Below are some entries. Repeat exactly the lines from the one with "gcTimeouts : gmap string TimerId;" through the one with "nextPromise : Promise;", and only those.

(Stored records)
▼
(** * A shallow embedding of the query cache of react-query-from-scratch

    The development follows the latest revision of the [QueryCache] class
    (src/lib/use-query.ts, the class that has [directQuery] and
    [backgroundQuery]), its helpers [handlePromise] and [getDifferenceInMs],
    the constants of src/lib/constants.ts, and the [mutate] function of the
    [useMutation] hook (src/lib/use-mutation.ts).

    The cache object is single threaded.  An [async] method is embedded as
    its synchronous prefix, which runs up to the first [await] and leaves a
    suspended [Task] behind, and a function for the rest of the method body,
    run when the awaited promise settles ([finallyCb] first, then the code
    after the [await]).  The JavaScript host (clock, timers, promise
    identities) is part of the [World].

    Subscriber callbacks and fetch functions are names: calling one is an
    event of the trace.  What a subscriber does when it is called is outside
    the cache and is not modelled; a fetch function hands back a fresh
    promise each time it is called, and the host decides later how that
    promise settles. *)

From stdpp Require Import gmap strings list fin_maps pretty.
From Stdlib Require Import ZArith.

Local Open Scope Z_scope.

(** ** constants.ts *)

Definition DEFAULT_STALE_TIME : Z := 0.
Definition FORCE_STALE_TIME : Z := -1.
Definition ONE_SECOND_IN_MS : Z := 1000.
Definition ONE_MINUTE_IN_MS : Z := 60 * ONE_SECOND_IN_MS.
Definition DEFAULT_GC_TIME : Z := 5 * ONE_MINUTE_IN_MS.
Definition FIRST_FETCH_SUCCESS_BACKGROUND_FETCH_BUFFER_WINDOW_MS : Z := 250.

(** ** JavaScript values

    [TData] is a type parameter of the source; the code inspects cached data
    only through [=== undefined], [!== undefined] and truthiness, so data is
    embedded as a small universe of JavaScript values (numbers are integers,
    objects are opaque references). *)

Inductive Value :=
| VUndefined
| VNull
| VBool (b : bool)
| VNum (n : Z)
| VStr (s : string)
| VObj (ref : nat).

#[global] Instance Value_eq_dec : EqDecision Value.
Proof. solve_decision. Defined.

(** ToBoolean of the language: [undefined], [null], [false], [0] and the
    empty string are falsy. *)
Definition truthy (v : Value) : bool :=
  match v with
  | VUndefined | VNull => false
  | VBool b => b
  | VNum n => negb (n =? 0)
  | VStr s => negb (String.eqb s "")
  | VObj _ => true
  end.

(** [String(v)] *)
Definition js_String (v : Value) : string :=
  match v with
  | VUndefined => "undefined"
  | VNull => "null"
  | VBool true => "true"
  | VBool false => "false"
  | VNum n => pretty n
  | VStr s => s
  | VObj _ => "[object Object]"
  end.

Definition is_nullish (v : Value) : bool :=
  match v with
  | VUndefined | VNull => true
  | _ => false
  end.

Record JsError := mkError { message : string }.

#[global] Instance JsError_eq_dec : EqDecision JsError.
Proof. solve_decision. Defined.

(** What a rejected promise carries: an [Error] object or any other value. *)
Inductive Thrown :=
| ThrownError (e : JsError)
| ThrownValue (v : Value).

(** [error instanceof Error ? error : new Error(String(error))] *)
Definition coerceError (t : Thrown) : JsError :=
  match t with
  | ThrownError e => e
  | ThrownValue v => mkError (js_String v)
  end.

(** How an awaited promise settles. *)
Inductive Settlement :=
| Resolves (d : Value)
| Rejects (t : Thrown).

(** How the promise returned by an [async] method settles. *)
Inductive Completion :=
| Fulfilled
| Rejected (e : JsError).

(** utils.ts *)
Definition getDifferenceInMs (startTime endTime : Z) : Z := endTime - startTime.

(** [handlePromise] without its [finallyCb], which the callers below run
    first: the pair [[result, null]] or [[null, Error]]. *)
Definition handlePromise (s : Settlement) : Value * option JsError :=
  match s with
  | Resolves result => (result, None)
  | Rejects t => (VNull, Some (coerceError t))
  end.

(** ** query-types.ts *)

Inductive Status := Idle | Loading | Fetching | FirstSuccess | Success | Error.

#[global] Instance Status_eq_dec : EqDecision Status.
Proof. solve_decision. Defined.

Record QueryState := mkState {
  status : Status;
  data : Value;
  error : option JsError;
  lastUpdatedAt : Z
}.

(** Functions are compared by identity in the source (callbacks in a [Set],
    the same [queryFn] mock in the tests): they are embedded as names. *)
Definition QueryFn := nat.
Definition Callback := nat.
Definition Promise := nat.
Definition TimerId := nat.

Record CacheEntry := mkEntry {
  state : QueryState;
  queryFn : option QueryFn
}.

(** A suspended [directQuery] or [backgroundQuery]: the local variables the
    rest of the body still reads. *)
Inductive Task :=
| DirectTask (queryKey : string) (fn : QueryFn) (entry : option CacheEntry)
| BackgroundTask (queryKey : string) (fn : QueryFn) (entry : CacheEntry)
    (prevLastUpdatedAt : Z).

(** What an observer of the run sees: a subscriber callback being called, and
    a fetch function being invoked (returning promise [p]). *)
Inductive Event :=
| Notified (queryKey : string) (cb : Callback)
| QueryFnCalled (queryKey : string) (fn : QueryFn) (p : Promise).

#[global] Instance Event_eq_dec : EqDecision Event.
Proof. solve_decision. Defined.

(** ** The cache object and its host *)

Record World := mkWorld {
  (* fields of the QueryCache object *)
  cache : gmap string CacheEntry;
  promisesInFlight : gmap string Promise;
  subscribers : gmap string (list Callback);
  gcTimeouts : gmap string TimerId;
  gcQueue : gset string;
  gcTime : Z;
  staleTime : Z;
  (* the host: Date.now(), pending setTimeout callbacks (each one the GC
     closure of a key, with its due time), fresh identities, suspended
     method bodies by the promise they await, and the observable trace *)
  clock : Z;
  timers : gmap TimerId (Z * string);
  nextTimer : TimerId;
  nextPromise : Promise;
  awaiting : gmap Promise Task;
  trace : list Event
}.

(** [new QueryCache(config)] at host time [t]; timer identities start at 1,
    as the host's do. *)
Definition newQueryCache (config_gcTime config_staleTime : option Z) (t : Z) : World :=
  {| cache := ∅; promisesInFlight := ∅; subscribers := ∅; gcTimeouts := ∅;
     gcQueue := ∅;
     gcTime := default DEFAULT_GC_TIME config_gcTime;
     staleTime := default DEFAULT_STALE_TIME config_staleTime;
     clock := t; timers := ∅; nextTimer := 1%nat; nextPromise := 0%nat;
     awaiting := ∅; trace := [] |}.

Definition with_cache (f : gmap string CacheEntry → gmap string CacheEntry) (w : World) : World :=
  {| cache := f (cache w); promisesInFlight := promisesInFlight w;
     subscribers := subscribers w; gcTimeouts := gcTimeouts w;
     gcQueue := gcQueue w; gcTime := gcTime w; staleTime := staleTime w;
     clock := clock w; timers := timers w; nextTimer := nextTimer w;
     nextPromise := nextPromise w; awaiting := awaiting w; trace := trace w |}.

Definition with_promisesInFlight (f : gmap string Promise → gmap string Promise) (w : World) : World :=
  {| cache := cache w; promisesInFlight := f (promisesInFlight w);
     subscribers := subscribers w; gcTimeouts := gcTimeouts w;
     gcQueue := gcQueue w; gcTime := gcTime w; staleTime := staleTime w;
     clock := clock w; timers := timers w; nextTimer := nextTimer w;
     nextPromise := nextPromise w; awaiting := awaiting w; trace := trace w |}.

Definition with_subscribers (f : gmap string (list Callback) → gmap string (list Callback)) (w : World) : World :=
  {| cache := cache w; promisesInFlight := promisesInFlight w;
     subscribers := f (subscribers w); gcTimeouts := gcTimeouts w;
     gcQueue := gcQueue w; gcTime := gcTime w; staleTime := staleTime w;
     clock := clock w; timers := timers w; nextTimer := nextTimer w;
     nextPromise := nextPromise w; awaiting := awaiting w; trace := trace w |}.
▲
▶ RESULT
  gcTimeouts : gmap string TimerId;
  gcQueue : gset string;
  gcTime : Z;
  staleTime : Z;
  (* the host: Date.now(), pending setTimeout callbacks (each one the GC
     closure of a key, with its due time), fresh identities, suspended
     method bodies by the promise they await, and the observable trace *)
  clock : Z;
  timers : gmap TimerId (Z * string);
  nextTimer : TimerId;
  nextPromise : Promise;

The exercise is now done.